There were 1,839 housing units, of which 6.1% were vacant. The homeowner vacancy rate was 0.4% and the rental vacancy rate was 4.4%.

Racial composition as of the 2020 census
| Race | Number | Percent |
|---|---|---|
| White | 3,507 | 89.8% |
| Black or African American | 46 | 1.2% |
| American Indian and Alaska Native | 8 | 0.2% |
| Asian | 47 | 1.2% |
| Native Hawaiian and Other Pacific Islander | 0 | 0.0% |
| Some other race | 38 | 1.0% |
| Two or more races | 261 | 6.7% |
| Hispanic or Latino (of any race) | 123 | 3.1% |

===2010 census===
As of the 2010 census, there were 4,029 people, 1,644 households, and 1,033 families residing in the CDP. The population density was 1,429 PD/sqmi. The racial makeup of the CDP was 95.30% White, 1.3% African American, 0.60% Native American, 0.80% Asian, 0.20% from other races, and 1.8% from two or more races. Hispanic or Latino of any race were 1.50% of the population.

There were 1,644 households, out of which 37.6% had children under the age of 18 living with them, 46.8% were married couples living together, 5.2% had a male householder with no wife present, 13.9% had a female householder with no husband present, and 34.1% were non-families. 26.0% of all households were made up of individuals.

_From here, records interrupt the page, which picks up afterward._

(* ===== verification/Sweep.v ===== *)
(** * The sweep ([app/collect.rs])

    One collection from its first step to the publication of its report: the
    inventory is admitted, evidence that is still valid is reused, the rest is
    evaluated in a batch that the sweep waits for within its time, repositories
    that are gone are removed, the organization's state is written, the report
    is rendered and committed.  The sweep runs against the service of
    [Delivery], the client of [Client] and the publications of [Publication];
    what other tasks do while it waits is part of its inputs. *)

From S2P Require Import Prelude Str Json GitHub Repository Checks Evidence Metrics Run Projection WritePolicy.
From S2P Require Import Auth Errors Config Events Codec InventoryAuthority Baseline Publication.
From S2P Require Import Client ClientRuns TeamMembership Artifact EphemeralStore SweepTimeout Delivery.

Open Scope N_scope.

(** What a sweep needs of the write facade. *)
Class SweepStore (S : Type) := {
  sweep_delivery :: DeliveryStore S;
  sweep_deletion :: DeletionPort ErrorView S;
  port_record_org : OrgStateSnapshot -> S -> result ErrorView () * S;
  port_record_team : string -> TeamRoster -> string -> OrgMembershipFetchStatus -> S ->
    result ErrorView () * S;
}.

(** ** The phases of the saga *)

Inductive SweepPhase :=
| Init
| Resumed
| BaselineReused
| AwaitingBatch
| BatchDrained
| Completed
| PhaseFailed (error : string).
#[export] Instance SweepPhase_eq_dec : EqDecision SweepPhase.
Proof. solve_decision. Defined.

(** The clock of the sweep, the signature of the alert snapshot and the channel
    of the budget's pauses are left out. *)
Record SweepSaga := mkSweepSaga {
  phase : SweepPhase;
  completed : gmap string RepositoryEvidence;
  baseline_cache : gmap string RepositoryEvidence;
  resumed_count : N;
  baseline_reused : N;
  saga_run_timestamp : string;
  saga_org_summary : OrgAlertSummary;
}.

Definition with_phase (p : SweepPhase) (saga : SweepSaga) : SweepSaga :=
  mkSweepSaga p (completed saga) (baseline_cache saga) (resumed_count saga) (baseline_reused saga)
    (saga_run_timestamp saga) (saga_org_summary saga).

(** How the wait for the batch ends: the batch is done, or the time is over
    first, while the sweep waits for the barrier or, [stopping], for the
    partial publisher. *)
Inductive BatchEnding := BatchEnds | TimeIsOver (stopping : bool).

(** [OrgAlertContext], without its snapshot, [CollectionContext]. *)
Record CollectionContext := mkCollectionContext {
  ctx_capabilities : CapabilitySet;
  ctx_auth_metadata : AuthMetadata;
}.

Section Sweep.
  Context {P : Pardosa} {S T V W Page Sch Env Cache : Type}.
  Context `{!SweepStore S, !BatchTracker T, !JsonValue V, !ClientEnv V W}.
  Context `{!EventEnvelope Env SweepTimeoutEvent, !DurableScheduler Sch Env}.
  Context (client_config : ClientConfig).
  Context (to_lowercase : string -> string) (parse_timestamp : string -> option Z).
  Context (ts_text date_text run_text : Z -> string).
  Context (parse_team_member : V -> result string GhTeamMember)
    (parse_org_member : V -> result string GhOrgMember).
  (** [Uuid::parse_str], the [Display] of the store's and the storage's errors,
      the greatest timestamp. *)
  Context (parse_uuid : string -> result string N).
  Context (store_error_text : StoreError -> string) (persistence_text : ErrorView -> string).
  Context (timestamp_max : Z).
  (** The renderer and the pages, as in [Artifact]. *)
  Context (CachedPage_new : string -> string -> Page) (cached_asset : string -> Page)
    (populate_route_aliases : gmap string Page -> gmap string Page)
    (render_streaming : EvidenceArtifact -> DashboardConfig -> bool ->
       option PublicationDisclosure -> result ReportError (list (string * string)))
    (etag : Page -> string).
  (** The cache of repository details that outlives the client's runs. *)
  Context (cache_insert : string -> CachedRepoDetail V -> Cache -> Cache)
    (cache_entries : Cache -> list (string * CachedRepoDetail V)).
  Notation M := (M V W).
  Notation Publications := (PublicationState Page RetainedRenderInput).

The average household size was 2.45 and the average family size was 2.96.

In the CDP, the population was spread out, with 28.1% under the age of 19, 12.4% from 20 to 29, 14.1% from 30 to 39, 19.9% from 40 to 49, 17.7% from 50 to 64, and 10.8% who were 65 years of age or older. The median age for males was 36.5 years, and for females the median age was 37.3 years.

===Income and poverty===
From 2010 to 2014 the median income for a household in the CDP was $56,143, and the median income for a family was $69,038. Male workers had a median income of $39,943 versus $27,632 for female workers. The per capita income for the CDP was $25,318. About 11.98% of families and 16.62% of the population were below the poverty line.
==Education==
It is within the Central Square Central School District.